DIRECTIONS FOR THIS TASK: For the material below, return exactly the lines starting at the one holding "match s2 with" and ending at the one holding "match us with", counting both as part of the range.
....
(* ===== verification/GoJson.v ===== *)
(** * encoding/json, as far as the program uses it

    The encoder of strings, string maps and raw messages, and the decoder of
    one object into named string and raw fields.  Both are executable and
    follow Go's implementation byte for byte. *)
From S2P Require Import Prelude GoBytes Utf8.
From stdpp Require Import options.
Local Open Scope N_scope.

(** The punctuation, by its byte. *)
Definition chr (n : N) : ascii := ascii_of_N n.
Definition dq : ascii := chr 34.
Definition bslash : ascii := chr 92.

(** ** Encoding *)

(** [appendString] on one unit: quote and backslash are escaped, control bytes
    get their short or [\u00XX] form, and so do the three HTML bytes when
    [html]; an encoding error is written as the replacement character's escape,
    and the two line separators are always escaped. *)
Definition enc_ascii (html : bool) (b : N) : string :=
  let c := chr b in
  if (b =? 34) || (b =? 92) then String bslash (String c "")
  else if b =? 8 then String bslash "b"
  else if b =? 12 then String bslash "f"
  else if b =? 10 then String bslash "n"
  else if b =? 13 then String bslash "r"
  else if b =? 9 then String bslash "t"
  else if (b <? 32) || (html && ((b =? 60) || (b =? 62) || (b =? 38))) then
    String bslash (String (chr 117) ("00" +:+ hex_encode [b]))
  else String c "".

Definition enc_unit (html : bool) (u : N * string) : string :=
  if u.1 <? 128 then enc_ascii html u.1
  else if negb (unit_ok u) then String bslash "ufffd"
  else if u.1 =? 8232 then String bslash "u2028"
  else if u.1 =? 8233 then String bslash "u2029"
  else u.2.

Definition enc_units (html : bool) (us : list (N * string)) : string :=
  foldr (fun u acc => enc_unit html u +:+ acc) "" us.

(** [s] between double quotes. *)
Definition in_quotes (s : string) : string := String dq (s +:+ String dq "").

Definition quote (html : bool) (s : string) : string :=
  in_quotes (enc_units html (utf8_units s)).

(** Members of an object whose values are already encoded. *)
Fixpoint members (html : bool) (kvs : list (string * string)) : string :=
  match kvs with
  | [] => ""
  | [(k, v)] => quote html k +:+ String (chr 58) v
  | (k, v) :: kvs' => quote html k +:+ String (chr 58) (v +:+ String (chr 44) (members html kvs'))
  end.

Definition object (html : bool) (kvs : list (string * string)) : string :=
  String (chr 123) (members html kvs +:+ String (chr 125) "").

(** Maps are written with their keys sorted. *)
Fixpoint insert_sorted (kv : string * string) (kvs : list (string * string)) :=
  match kvs with
  | [] => [kv]
  | kv' :: kvs' => if String.leb kv.1 kv'.1 then kv :: kvs else kv' :: insert_sorted kv kvs'
  end.
Definition encode_map (html : bool) (kvs : list (string * string)) : string :=
  object html (foldr insert_sorted [] kvs).

(** The four whitespace bytes. *)
Definition is_ws (c : ascii) : bool :=
  let b := ord c in (b =? 32) || (b =? 9) || (b =? 10) || (b =? 13).

(** [compact] of a valid text, without HTML escaping: whitespace outside
    strings goes. [inq] is inside a string, [esc] after a backslash there. *)
Fixpoint compact (inq esc : bool) (s : string) : string :=
  match s with
  | EmptyString => EmptyString
  | String c s' =>
      if inq then
        String c (if esc then compact true false s'
                  else if ord c =? 92 then compact true true s'
                  else compact (negb (ord c =? 34)) false s')
      else if is_ws c then compact false false s'
      else String c (compact (ord c =? 34) false s')
  end.

(** [RawMessage.MarshalJSON] under the encoder: nil is [null]. *)
Definition encode_raw (m : option string) : string :=
  match m with
  | None => "null"
  | Some s => compact false false s
  end.

(** ** Decoding: string literals *)

(** The raw text between the quotes, and what follows the closing one. *)
Fixpoint scan_string (s : string) : option (string * string) :=
  match s with
  | EmptyString => None
  | String c s' =>
      if ord c =? 34 then Some ("", s')
      else if ord c <? 32 then None
      else if ord c =? 92 then
        match s' with
        | String e s2 =>
            if bool_decide (e ∈ [dq; bslash; chr 47; chr 98; chr 102; chr 110; chr 114; chr 116])
            then '(b, r) ← scan_string s2; Some (String c (String e b), r)
            else if ord e =? 117 then
              match s2 with
              | String h1 (String h2 (String h3 (String h4 s3))) =>
                  if forallb (fun h => is_hex_digit h || in_range 65 70 h) [h1; h2; h3; h4]
                  then '(b, r) ← scan_string s3;
                       Some (String c (String e (String h1 (String h2 (String h3 (String h4 b))))), r)
                  else None
              | _ => None
              end
            else None
        | _ => None
        end
      else '(b, r) ← scan_string s'; Some (String c b, r)
  end.

(** Hexadecimal digits, [getu4]. *)
Definition hex_val (b : N) : option N :=
  if (48 <=? b) && (b <=? 57) then Some (b - 48)
  else if (97 <=? b) && (b <=? 102) then Some (b - 87)
  else if (65 <=? b) && (b <=? 70) then Some (b - 55) else None.

Definition getu4 (us : list (N * string)) : option (N * list (N * string)) :=
  match us with
  | (a, _) :: (b, _) :: (c, _) :: (d, _) :: us' =>
      a ← hex_val a; b ← hex_val b; c ← hex_val c; d ← hex_val d;
      Some (((a * 16 + b) * 16 + c) * 16 + d, us')
  | _ => None
  end.

(** [utf16.DecodeRune], when the pair is one. *)
Definition utf16_pair (r1 r2 : N) : option N :=
  if (55296 <=? r1) && (r1 <? 56320) && (56320 <=? r2) && (r2 <? 57344)
  then Some (65536 + (r1 - 55296) * 1024 + (r2 - 56320)) else None.

Definition is_surrogate (r : N) : bool := (55296 <=? r) && (r <? 57344).

(** The rune a one-letter escape stands for. *)
Definition short_escape (e : N) : option N :=
  if (e =? 34) || (e =? 92) || (e =? 47) then Some e
  else if e =? 98 then Some 8 else if e =? 102 then Some 12
  else if e =? 110 then Some 10 else if e =? 114 then Some 13
  else if e =? 116 then Some 9 else None.

(** [unquote] of the text between the quotes, by units; every step consumes at
    least one, so [fuel] counts them. *)
Fixpoint unquote_units (fuel : nat) (us : list (N * string)) : option string :=
  match fuel, us with
  | _, [] => Some ""
  | O, _ => None
  | S fuel', (r, raw) :: us1 =>
      if r =? 92 then
        match us1 with
        | [] => None
        | (e, _) :: us2 =>
            if e =? 117 then
              '(rr, us3) ← getu4 us2;
              if is_surrogate rr then
                let pair :=
                  match us3 with
                  | (b, _) :: (u, _) :: us4 =>
                      if (b =? 92) && (u =? 117) then
                        '(rr1, us5) ← getu4 us4; dec ← utf16_pair rr rr1; Some (dec, us5)
                      else None
                  | _ => None
                  end in
                match pair with
                | Some (dec, us5) => t ← unquote_units fuel' us5; Some (encode_rune dec +:+ t)
                | None => t ← unquote_units fuel' us3; Some (encode_rune RuneError +:+ t)
                end
              else t ← unquote_units fuel' us3; Some (encode_rune rr +:+ t)
            else
              x ← short_escape e; t ← unquote_units fuel' us2; Some (encode_rune x +:+ t)
        end
      else if unit_ok (r, raw) then t ← unquote_units fuel' us1; Some (raw +:+ t)
      else t ← unquote_units fuel' us1; Some (encode_rune RuneError +:+ t)
  end.

Definition unquote (body : string) : option string :=
  let us := utf8_units body in unquote_units (length us) us.

(** ** Decoding: values *)

Inductive json : Type :=
  | JNull
  | JBool (b : bool)
  | JNum (text : string)
  | JStr (s : string)
  | JArr (vs : list json)
  | JObj (ms : list (string * json)).

Fixpoint skip_ws (s : string) : string :=
  match s with
  | String c s' => if is_ws c then skip_ws s' else s
  | EmptyString => EmptyString
  end.

Fixpoint span (f : ascii -> bool) (s : string) : string * string :=
  match s with
  | String c s' => if f c then let '(a, b) := span f s' in (String c a, b) else ("", s)
  | EmptyString => ("", "")
  end.

Definition is_digit (c : ascii) : bool := in_range 48 57 c.

(** The first byte of [s] if it is [b], and what follows. *)
Definition accept (b : N) (s : string) : option string :=
  match s with
  | String c s' => if ord c =? b then Some s' else None
  | EmptyString => None
  end.

(** At least one digit. *)
Definition digits1 (s : string) : option (string * string) :=
  let '(ds, r) := span is_digit s in if bool_decide (ds = "") then None else Some (ds, r).

Definition scan_int (s : string) : option (string * string) :=
  match accept 48 s with
  | Some s' => Some ("0", s')
  | None => digits1 s
  end.

Definition scan_frac (s : string) : option (string * string) :=
  match accept 46 s with
  | Some s' => '(ds, r) ← digits1 s'; Some (String (chr 46) ds, r)
  | None => Some ("", s)
  end.

Definition scan_sign (s : string) : string * string :=
  match s with
  | String c s' => if (ord c =? 43) || (ord c =? 45) then (String c "", s') else ("", s)
  | EmptyString => ("", "")
  end.

Definition scan_exp (s : string) : option (string * string) :=
  match s with
  | String c s' =>
      if (ord c =? 101) || (ord c =? 69) then
        let '(sg, s2) := scan_sign s' in
        '(ds, r) ← digits1 s2; Some (String c (sg +:+ ds), r)
      else Some ("", s)
  | EmptyString => Some ("", "")
  end.

Definition scan_number (s : string) : option (string * string) :=
  let '(sg, s0) := match accept 45 s with Some s' => (String (chr 45) "", s') | None => ("", s) end in
  '(i, s1) ← scan_int s0;
  '(f, s2) ← scan_frac s1;
  '(e, s3) ← scan_exp s2;
  Some (sg +:+ i +:+ f +:+ e, s3).

(** [s] without the word [w] in front. *)
Fixpoint strip (w s : string) : option string :=
  match w, s with
  | EmptyString, _ => Some s
  | String a w', String c s' => if decide (a = c) then strip w' s' else None
  | _, _ => None
  end.

Definition scan_word (s : string) : option (json * string) :=
  match strip "null" s with
  | Some r => Some (JNull, r)
  | None => match strip "true" s with
            | Some r => Some (JBool true, r)
            | None => match strip "false" s with
                      | Some r => Some (JBool false, r)
                      | None => None
                      end
            end
  end.

Fixpoint string_take (n : nat) (s : string) : string :=
  match n, s with
  | S n', String c s' => String c (string_take n' s')
  | _, _ => EmptyString
  end.

(** The text [s] had before [rest]. *)
Definition consumed (s rest : string) : string :=
  string_take (String.length s - String.length rest) s.

(** A key and the text of its value are kept for the outermost object. *)
Definition member : Type := string * (json * string).

Definition scan_key (s : string) : option (string * string) :=
  s1 ← accept 34 s;
  '(body, s2) ← scan_string s1;
  k ← unquote body;
  s3 ← accept 58 (skip_ws s2);
  Some (k, skip_ws s3).

(** A value at the front of [s] (no whitespace before it), and the rest.
    [depth] is the nesting still allowed. *)
Fixpoint parse_value (fuel : nat) (depth : N) (s : string) : option (json * string) :=
  match fuel with
  | O => None
  | S fuel' =>
      match s with
      | EmptyString => None
      | String c s' =>
          if ord c =? 123 then
            if depth =? 0 then None else
            match accept 125 (skip_ws s') with
            | Some r => Some (JObj [], r)
            | None => '(ms, r) ← parse_members fuel' (N.pred depth) (skip_ws s');
                      Some (JObj ((fun m : member => (m.1, m.2.1)) <$> ms), r)
            end
          else if ord c =? 91 then
            if depth =? 0 then None else
            match accept 93 (skip_ws s') with
            | Some r => Some (JArr [], r)
            | None => '(vs, r) ← parse_elems fuel' (N.pred depth) (skip_ws s'); Some (JArr vs, r)
            end
          else if ord c =? 34 then
            '(body, r) ← scan_string s'; t ← unquote body; Some (JStr t, r)
          else if (ord c =? 45) || is_digit c then
            '(t, r) ← scan_number s; Some (JNum t, r)
          else scan_word s
      end
  end
with parse_members (fuel : nat) (depth : N) (s : string) : option (list member * string) :=
  match fuel with
  | O => None
  | S fuel' =>
      '(k, s1) ← scan_key s;
      '(v, s2) ← parse_value fuel' depth s1;
      let m := (k, (v, consumed s1 s2)) in
      match accept 44 (skip_ws s2) with
      | Some s3 => '(ms, r) ← parse_members fuel' depth (skip_ws s3); Some (m :: ms, r)
      | None => r ← accept 125 (skip_ws s2); Some ([m], r)
      end
  end
with parse_elems (fuel : nat) (depth : N) (s : string) : option (list json * string) :=
  match fuel with
  | O => None
  | S fuel' =>
      '(v, s1) ← parse_value fuel' depth s;
      match accept 44 (skip_ws s1) with
      | Some s2 => '(vs, r) ← parse_elems fuel' depth (skip_ws s2); Some (v :: vs, r)
      | None => r ← accept 93 (skip_ws s1); Some ([v], r)
      end
  end.

(** [maxNestingDepth]. *)
Definition maxNestingDepth : N := 10000.

Definition fuel_for (s : string) : nat := S (2 * String.length s).

(** The first value of a text ([Decoder.Decode]), and a whole text: one value
    between whitespace ([Unmarshal]).  The members of an object come with the
    text of their values. *)
Inductive toplevel : Type :=
  | TObject (ms : list member)
  | TValue (v : json).

Definition parse_first (raw : string) : option (toplevel * string) :=
  let s := skip_ws raw in
  match accept 123 s with
  | Some s' =>
      match accept 125 (skip_ws s') with
      | Some r => Some (TObject [], r)
      | None => '(ms, r) ← parse_members (fuel_for s) (N.pred maxNestingDepth) (skip_ws s');
                Some (TObject ms, r)
      end
  | None => '(v, r) ← parse_value (fuel_for s) maxNestingDepth s; Some (TValue v, r)
  end.

Definition parse_top (raw : string) : option toplevel :=
  '(t, r) ← parse_first raw;
  if bool_decide (skip_ws r = "") then Some t else None.

(** [foldName]: runes with their case folded.  The two runes beyond ASCII that
    fold to an ASCII letter are the long s and the Kelvin sign. *)
Definition fold_rune (r : N) : N :=
  if (97 <=? r) && (r <=? 122) then r - 32
  else if r =? 383 then 83 else if r =? 8490 then 75 else r.

Definition fold_name (s : string) : list N := (fun u => fold_rune u.1) <$> utf8_units s.

(** Does the key [k] name the struct field tagged [name]? *)
Definition field_match (name k : string) : bool := bool_decide (fold_name k = fold_name name).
....
COMPLETED EXERCISE:
              match s2 with
              | String h1 (String h2 (String h3 (String h4 s3))) =>
                  if forallb (fun h => is_hex_digit h || in_range 65 70 h) [h1; h2; h3; h4]
                  then '(b, r) ← scan_string s3;
                       Some (String c (String e (String h1 (String h2 (String h3 (String h4 b))))), r)
                  else None
              | _ => None
              end
            else None
        | _ => None
        end
      else '(b, r) ← scan_string s'; Some (String c b, r)
  end.

(** Hexadecimal digits, [getu4]. *)
Definition hex_val (b : N) : option N :=
  if (48 <=? b) && (b <=? 57) then Some (b - 48)
  else if (97 <=? b) && (b <=? 102) then Some (b - 87)
  else if (65 <=? b) && (b <=? 70) then Some (b - 55) else None.

Definition getu4 (us : list (N * string)) : option (N * list (N * string)) :=
  match us with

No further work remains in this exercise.